[PROBLEM STATEMENT] Check each line of the records for "byte"; collect those that have it.

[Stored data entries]
(** A process that has just started: no file of interest on disk, no model
    loaded yet. *)
Definition fresh : process := Process ∅ ∅ 0.

(** What the [except] clauses of [ramble_mode_v2.py] make of an exception. *)
Definition v2_handled (e : exn) : outcome response :=
  if is_TimeoutExpired e then Returned RambleModeV2.timed_out
  else if is_Exception e then Returned (RambleModeV2.internal_error e)
  else Raised e.

(** What the one [except] clause of [ramble_mode_v2_multi.py] makes of it. *)
Definition multi_handled (e : exn) : outcome response :=
  if is_Exception e then Returned (RambleModeV2Multi.internal_error e)
  else Raised e.

(** What [get_model] gives back in a state: the cached handle, or the
    outcome of the load it starts. *)
Definition handle_for (w : world) (model_size : string) (st : process)
    : outcome model_handle :=
  match loaded_models st !! model_size with
  | Some handle => Returned handle
  | None =>
      let root :=
        if exists_ ("/models/whisper-" +:+ model_size +:+ ".pt") st
        then Some "/models" else None in
      match load_model w model_size root with
      | None => Returned (Model model_size root (device w))
      | Some e => Raised e
      end
  end.

(** The code points that Unicode counts as whitespace (general category Zs,
    or bidirectional class WS, B or S), by ranges: the controls U+0009 to
    U+000D and U+001C to U+001F, U+0020, U+0085, U+00A0, U+1680, U+2000 to
    U+200A, U+2028, U+2029, U+202F, U+205F and U+3000. *)
Definition whitespace_code_point (n : N) : bool :=
  ((9 <=? n) && (n <=? 13) || (28 <=? n) && (n <=? 32)
   || (n =? 133) || (n =? 160) || (n =? 5760)
   || (8192 <=? n) && (n <=? 8202)
   || (n =? 8232) || (n =? 8233) || (n =? 8239) || (n =? 8287)
   || (n =? 12288))%N.

(** The six bits that a byte [10xxxxxx], which continues a code point,
    carries; and what a first byte carries, one from [first] up to
    [first + size]. *)
Definition trailing (b : ascii) : option N :=
  let n := N_of_ascii b in
  if ((128 <=? n) && (n <? 192))%N then Some (n - 128)%N else None.

Definition leading (first size : N) (b : ascii) : option N :=
  let n := N_of_ascii b in
  if ((first <=? n) && (n <? first + size))%N then Some (n - first)%N else None.

(** The code point that a text is the UTF-8 form of, when it is the form of
    one code point: the shortest form, of a code point up to U+10FFFF that is
    not a surrogate. *)
Definition code_point (c : string) : option N :=
  match c with
  | String a EmptyString => leading 0 128 a
  | String a (String b EmptyString) =>
      match leading 192 32 a, trailing b with
      | Some x, Some y =>
          let n := (x * 64 + y)%N in
          if (128 <=? n)%N then Some n else None
      | _, _ => None
      end
  | String a (String b (String c EmptyString)) =>
      match leading 224 16 a, trailing b, trailing c with
      | Some x, Some y, Some z =>
          let n := (x * 4096 + y * 64 + z)%N in
          if ((2048 <=? n) && negb ((55296 <=? n) && (n <? 57344)))%N
          then Some n else None
      | _, _, _ => None
      end
  | String a (String b (String c (String d EmptyString))) =>
      match leading 240 8 a, trailing b, trailing c, trailing d with
      | Some x, Some y, Some z, Some u =>
          let n := (x * 262144 + y * 4096 + z * 64 + u)%N in
          if ((65536 <=? n) && (n <=? 1114111))%N then Some n else None
      | _, _, _, _ => None
      end
  | _ => None
  end.

(** A text that is one whitespace code point, and a text made of them. *)
Definition whitespace_char (c : string) : Prop :=
  exists n : N, code_point c = Some n /\ whitespace_code_point n = true.

Inductive spaces : string -> Prop :=
  | spaces_nil : spaces ""
  | spaces_cons (c s : string) :
      whitespace_char c -> spaces s -> spaces (c +:+ s).

(** What [strip] promises, said without the function: the result is the
    text with a run of whitespace code points taken off each end, and it
    neither starts nor ends with one. *)
Definition stripped_of (raw t : string) : Prop :=
  (exists l r, raw = l +:+ t +:+ r /\ spaces l /\ spaces r)
  /\ (forall c, whitespace_char c -> String.prefix c t = false)
  /\ (forall c u, whitespace_char c -> t <> u +:+ c).

(** What is left of a text after the whitespace code point it starts with,
    when it starts with one. *)
Definition leading_space (s : string) : option string :=
  match s with
  | EmptyString => None
  | String a s1 =>
      if Py.isspace (String a EmptyString) then Some s1
      else
        match s1 with
        | EmptyString => None
        | String b s2 =>
            if Py.isspace (String a (String b EmptyString)) then Some s2
            else
              match s2 with
              | EmptyString => None
              | String c s3 =>
                  if Py.isspace (String a (String b (String c EmptyString)))
                  then Some s3 else None
              end
        end
  end.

[YOUR RESPONSE]
(** The six bits that a byte [10xxxxxx], which continues a code point,
    carries; and what a first byte carries, one from [first] up to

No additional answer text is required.